Jen KBY of the Office of Legislative Counsel told the committee the bill, as passed by the Senate, amends Title 26 to create a new subchapter and specifies both permitted advanced procedures and an explicit list of prohibited practices (including treatment of macular degeneration and certain retinal surgeries). "This allows an optometrist who holds this specialty to apply for authority to provide the advanced therapeutic procedures set forth," she said while walking members through definitions, continuing-education requirements and the prohibited list.
Jennifer Coen, director of the Office of Professional Regulation, said OPR has studied the proposal since 2018 and revised its Sunrise assessment in 2023 after reviewing U.S. optometry curricula and interstate practice. Coen said the office concluded the baseline education in U.S. optometry schools provides a foundation for the specialty when combined with additional hands-on training, national board examinations and a preceptorship. "Our mission is public protection always," Coen said, describing OPR's work to set what it called more-stringent requirements than some peer states.
Key implementation details in S64 include a preceptorship requiring at least eight hours of direct, in-person supervised clinical training with minimum procedure counts; an additional five hours of continuing education for certificate holders every two years (on top of the existing 40-hour requirement); written and clinical national board exams; endorsement pathways for practitioners with equivalent out-of-state scope; and a 30-day adverse-event reporting requirement tied to the Board of Optometry's processes. The bill sets an effective date of July 1, 2028 to allow OPR and the board time to adopt rules and credentialing processes.
Committee members pressed staff and OPR on Medicaid and fiscal impacts. Counsel explained that expanding scope would require the Agency of Human Services to request a Medicaid state plan amendment for Medicaid to reimburse the newly authorized services when furnished by optometrists.
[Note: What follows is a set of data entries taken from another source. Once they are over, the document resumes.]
Definition note_text (v : json_note) : string := match v with JString s => s | JRaw text => text end.
(* [modules/agent/tools/orchestrate.go:parseSharedContext] *)
Definition parseSharedContext (raw : string) : Result (list (string * string)) :=
  if decide (TrimSpace raw = "") then Ok []
  else match decode_notes (TrimSpace raw) with
       | Err e => Err ("invalid shared_context JSON (want an object, e.g. {" +:+ dq "plan" +:+ ":" +:+ dq "..." +:+ "}): " +:+ e)
       | Ok obj => Ok (omap (fun kv => if decide (kv.1 = "") then None else Some (kv.1, note_text kv.2)) obj)
       end.
(** Errors of the writes are ignored. *)
(* [modules/agent/tools/orchestrate.go:OrchestrateTool.writeSharedContext] *)
Definition writeSharedContext (tenant author channel : string) (notes : list (string * string)) : list bus_msg :=
  (fun kv => BContextWrite channel {| n_Channel := channel; n_Tenant := tenant; n_Key := kv.1; n_Content := kv.2; n_Author := author; n_CreatedAt := 0 |})
    <$> notes.
Definition child_result (agent : string) (r : reply string) : orchestrateResult :=
  match r with
  | Replied content => {| r_Agent := agent; r_Content := content; r_Error := "" |}
  | OtherPayload => {| r_Agent := agent; r_Content := ""; r_Error := "unexpected response type" |}
  | Failed e => {| r_Agent := agent; r_Content := ""; r_Error := e |}
  end.
Definition show_result (r : orchestrateResult) : string :=
  "## Agent: " +:+ r_Agent r +:+ nl +:+
  (if decide (r_Error r <> "") then "Error: " +:+ r_Error r +:+ nl else r_Content r) +:+ nl +:+ nl +:+ "---" +:+ nl +:+ nl.
(** The children run at once; each answers its own task, and the results stay in the order of the tasks. *)
(* [modules/agent/tools/orchestrate.go:OrchestrateTool.Execute] *)
Definition Orchestrate (has_bus : bool) (traceID : string) (answer : nat -> reply string) (ctx : ToolCtx) (input : Strings) : Outcome :=
  let '(tenant, agentName, user) := ToolCaller ctx in
  if decide (field "tasks" input = "") then refuse "tasks is required"
  else if negb has_bus then refuse "orchestrate: bus not configured"
  else if decide (tenant = "") then refuse "orchestrate: no tenant in tool context"
  else match decode_tasks (field "tasks" input) with
  | Err e => refuse ("invalid tasks JSON: " +:+ e)
  | Ok tasks =>
      if decide (tasks = []) then ([], Ok "No tasks provided.")
      else if decide (maxFanout < length tasks)%nat then refuse ("maximum " +:+ itoa (Z.of_nat maxFanout) +:+ " parallel tasks allowed")
      else match parseSharedContext (field "shared_context" input) with
      | Err e => refuse e
      | Ok notes =>
          (writeSharedContext tenant agentName traceID notes ++ ((fun tk => BChat traceID (t_Agent tk) tenant user (t_Message tk)) <$> tasks),
           Ok (foldr (fun r acc => show_result r +:+ acc) "" (imap (fun i tk => child_result (t_Agent tk) (answer i)) tasks)))
      end
  end.
End Orchestrate.

(* [modules/agent/tools/delegate.go:DelegateTool.Execute] *)
Definition Delegate (answer : reply string) (ctx : ToolCtx) (input : Strings) : Outcome :=
  let agentName := field "agent" input in
  let message := field "message" input in
  let '(tenant, _, user) := ToolCaller ctx in
  if decide (agentName = "" \/ message = "") then refuse "agent and message are required"
  else if decide (tenant = "") then refuse "delegate: no tenant in tool context"
  else
    let user := if decide (user = "") then "delegate" else user in
    ([BChat "" agentName tenant user message],
     match answer with
     | Replied content => Ok ("Response from " +:+ agentName +:+ ":" +:+ nl +:+ nl +:+ content)
     | OtherPayload => Err "unexpected response type"
     | Failed e => Err ("delegation failed: " +:+ e)
     end).

(* [modules/agent/tools/context_read.go:ContextReadTool.Execute] *)
Definition ContextRead (has_bus : bool) (answer : reply (list SharedContextEntry)) (ctx : ToolCtx) : Outcome :=
  let '(tenant, _, _) := ToolCaller ctx in
  let channel := ctx_Channel ctx in
  if negb has_bus then refuse "context_read: bus not configured"
  else if decide (tenant = "" \/ channel = "") then ([], Ok (FormatSharedContext []))
  else
    ([BContextRead tenant channel],
     match answer with
     | Replied entries => Ok (FormatSharedContext entries)
     | OtherPayload => Err "context_read: unexpected response type"
     | Failed e => Err ("context_read: " +:+ e)
     end).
Joint fiscal staff and agency representatives told the committee that no comprehensive analysis had been done to estimate potential Medicaid budgetary effects or utilization changes, and that those impacts were "not specified" in the fiscal materials presented.
Members voiced trade-offs between access and caution: some said allowing optometrists to provide these procedures could increase access in rural areas, while others raised concerns about clinical volume, training sufficiency and insurance coverage. OPR noted it had not found evidence in other states of higher malpractice rates tied to similar scope expansions, and it emphasized the bill's reporting and enforcement provisions.
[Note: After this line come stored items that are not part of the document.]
(** ** The code interpreter *)

(** The two shims' text; the temporary directory; the bridge's address when it serves. *)
Inductive shim := pythonRPCShim | jsRPCShim.
Context (shim_text : shim -> string) (MkdirTemp : Result string) (serve : Result string).
Definition is_python (lang : string) : bool := bool_decide (lang = "python" \/ lang = "python3").
Definition is_js (lang : string) : bool := bool_decide (lang = "javascript" \/ lang = "js" \/ lang = "node").
(* [modules/agent/tools/rpc_bridge.go:rpcShimFor] *)
Definition rpcShimFor (lang : string) : option shim :=
  if is_python lang then Some pythonRPCShim else if is_js lang then Some jsRPCShim else None.
Record Script := { s_run : Run; s_file : option (string * string); s_env : list string }.
Definition no_script (e : error) : Script := {| s_run := refuse e; s_file := None; s_env := [] |}.
(** The code with the shim in front and what its environment says, when the bridge serves this caller. *)
Definition with_bridge (bridge : option ToolPlan.ToolRPCBridge) (lang code : string) : string * list string :=
  match bridge, rpcShimFor lang, serve with
  | Some b, Some s, Ok url => (shim_text s +:+ nl +:+ code, ["CYNTR_RPC_URL=" +:+ url; "CYNTR_RPC_TOKEN=" +:+ ToolPlan.token b])
  | _, _, _ => (code, [])
  end.
(** [rpc] is whether the tool was given the bridge's wiring, and whether it audits. *)
(* [modules/agent/tools/code.go:CodeInterpreterTool.Execute] *)
Definition Code_Execute (rpc : option bool) (random : option string) (ctx : ToolCtx) (input : Strings) : Script :=
  let lang := field "language" input in
  let code := field "code" input in
  if decide (lang = "" \/ code = "") then no_script "language and code are required"
  else
    let '(tenant, agentName, user) := ToolCaller ctx in
    let bridge := match rpc with
      | Some audited => if decide (tenant = "") then None else Some (ToolPlan.newBridge random tenant agentName user audited)
      | None => None
      end in
    let '(code, env) := with_bridge bridge lang code in
    match MkdirTemp with
    | Err e => no_script ("create temp dir: " +:+ e)
    | Ok dir =>
        let script c file :=
          let out := exec c in
          let merged := if decide (stderr out = "") then stdout out
                        else (if decide (stdout out = "") then "" else stdout out +:+ nl) +:+ "stderr: " +:+ stderr out in
          {| s_run := {| ran := Some c;
               answer := (if decide (maxShellOutputBytes < String.length merged)%nat
                          then take_bytes maxShellOutputBytes merged +:+ nl +:+ "...(truncated)" else merged,
                          match run_error out with Some e => Some ("execution error: " +:+ e) | None => None end) |};
             s_file := Some (file, code); s_env := env |} in
        if is_python lang then script {| prog := "python3"; args := [dir +:+ "/script.py"] |} (dir +:+ "/script.py")
        else if is_js lang then script {| prog := "node"; args := [dir +:+ "/script.js"] |} (dir +:+ "/script.js")
        else no_script ("unsupported language: " +:+ lang +:+ " (supported: python, javascript)")
    end.
End Shell.

(** ** Serverless backends *)

Section Serverless.
(** Calls of one backend by several turns at once: each looks the tenant's handle up, and when it has none that
    is fresh, asks for one, which is stored when it comes. *)
(* [modules/agent/tools/shell_backend_serverless.go:cachedHandle] *)
Record cachedHandle := { handle : string; lastUsed : time }.
(* [modules/agent/tools/shell_backend_serverless.go:ServerlessBackend] *)
Record ServerlessBackend := { ttl : duration; cache : gmap string cachedHandle }.
(* [modules/agent/tools/shell_backend_serverless.go:NewServerlessBackend] *)
Definition NewServerlessBackend (t : duration) : ServerlessBackend := {| ttl := if decide (t <= 0) then 10 * Minute else t; cache := ∅ |}.
(* [modules/agent/tools/shell_backend_serverless.go:ServerlessBackend.touch] *)
Definition touch (key : string) (now : time) (b : ServerlessBackend) : ServerlessBackend :=
  match cache b !! key with
  | Some c => {| ttl := ttl b; cache := <[key := {| handle := handle c; lastUsed := now |}]> (cache b) |}
  | None => b
  end.
(** The first half of acquiring: the warm handle, or none. *)
(* [modules/agent/tools/shell_backend_serverless.go:ServerlessBackend.acquire@79-89] *)
Definition acquire_warm (key : string) (now : time) (b : ServerlessBackend) : ServerlessBackend * option string :=
  match cache b !! key with
  | Some c => if decide (Sub now (lastUsed c) <= ttl b) then (touch key now b, Some (handle c)) else (b, None)
  | None => (b, None)
  end.
(** The second: the handle provisioned meanwhile is kept. *)
(* [modules/agent/tools/shell_backend_serverless.go:ServerlessBackend.acquire@91-99] *)
Definition acquire_cold (key h : string) (now : time) (b : ServerlessBackend) : ServerlessBackend :=
  {| ttl := ttl b; cache := <[key := {| handle := h; lastUsed := now |}]> (cache b) |}.
(** Byte by byte; [string] of a byte above 127 is a rune of two bytes. *)
Definition string_of_byte (c : ascii) : string :=
  let n := N_of_ascii c in
  if decide (n < 128)%N then String c "" else String (ascii_of_N (192 + n / 64)) (String (ascii_of_N (128 + n mod 64)) "").
Fixpoint replace_handle (fuel : nat) (tmpl h : string) : string :=
  match fuel, tmpl with
  | S fuel, String c rest =>
      if has_prefix "{handle}" tmpl then h +:+ replace_handle fuel (drop_bytes 8 tmpl) h
      else string_of_byte c +:+ replace_handle fuel rest h
  | _, _ => ""
  end.
(* [modules/agent/tools/shell_backend_serverless.go:replaceHandle] *)
Definition replaceHandle (tmpl h : string) : string := replace_handle (String.length tmpl) tmpl h.
(** What the client's calls answer: a handle, and the output of a command with its error. *)
Context (Provision : string -> Result string) (Exec : string -> string -> string * option error) (Provider : string).
(** One call with nothing else under way. *)
(* [modules/agent/tools/shell_backend_serverless.go:ServerlessBackend.Run] *)
Definition Serverless_Run (now later : time) (tenant command : string) (b : ServerlessBackend) : ServerlessBackend * (string * option error) :=
  let exec_on (b : ServerlessBackend) h :=
    let '(out, e) := Exec h command in
    (b, (truncateOutput out, match e with Some e => Some ("command failed: " +:+ e) | None => None end)) in
  match acquire_warm tenant now b with
  | (b, Some h) => exec_on b h
  | (b, None) =>
      match Provision tenant with
      | Err e => (b, ("", Some (Provider +:+ " backend: provision: " +:+ e)))
      | Ok h => exec_on (acquire_cold tenant h later b) h
      end
  end.

(** The backend, the provisionings under way and done, and the commands run, each under a handle. *)
Record Pool := { backend : ServerlessBackend; waiting : list string; provisioned : list (string * string); runs : list (string * string) }.
Inductive pool_step : Pool -> Pool -> Prop :=
  | step_warm p key now b h : acquire_warm key now (backend p) = (b, Some h) ->
      pool_step p {| backend := b; waiting := waiting p; provisioned := provisioned p; runs := runs p ++ [(key, h)] |}
  | step_ask p key now b : acquire_warm key now (backend p) = (b, None) ->
      pool_step p {| backend := b; waiting := waiting p ++ [key]; provisioned := provisioned p; runs := runs p |}
  | step_fail p key l1 l2 : waiting p = l1 ++ key :: l2 ->
      pool_step p {| backend := backend p; waiting := l1 ++ l2; provisioned := provisioned p; runs := runs p |}
  | step_cold p key h now l1 l2 : waiting p = l1 ++ key :: l2 ->
      pool_step p {| backend := acquire_cold key h now (backend p); waiting := l1 ++ l2;
                     provisioned := provisioned p ++ [(key, h)]; runs := runs p ++ [(key, h)] |}.
Definition empty_pool (t : duration) : Pool := {| backend := NewServerlessBackend t; waiting := []; provisioned := []; runs := [] |}.
End Serverless.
The committee entertained a motion to "support S64" (mover: Representative John Wayne). The clerk conducted a roll-call; the readout recorded a majority voting yes and at least one recorded no (Representative Yakaboni). The committee said it would forward the bill and noted a separate floor amendment will be taken up on the House floor.
Next steps: the bill proceeds to the floor where the filed amendment to add two board members (one extra optometrist and one ophthalmologist) and a requirement that an optometrist board member hold the specialty by 2031 is expected to be considered.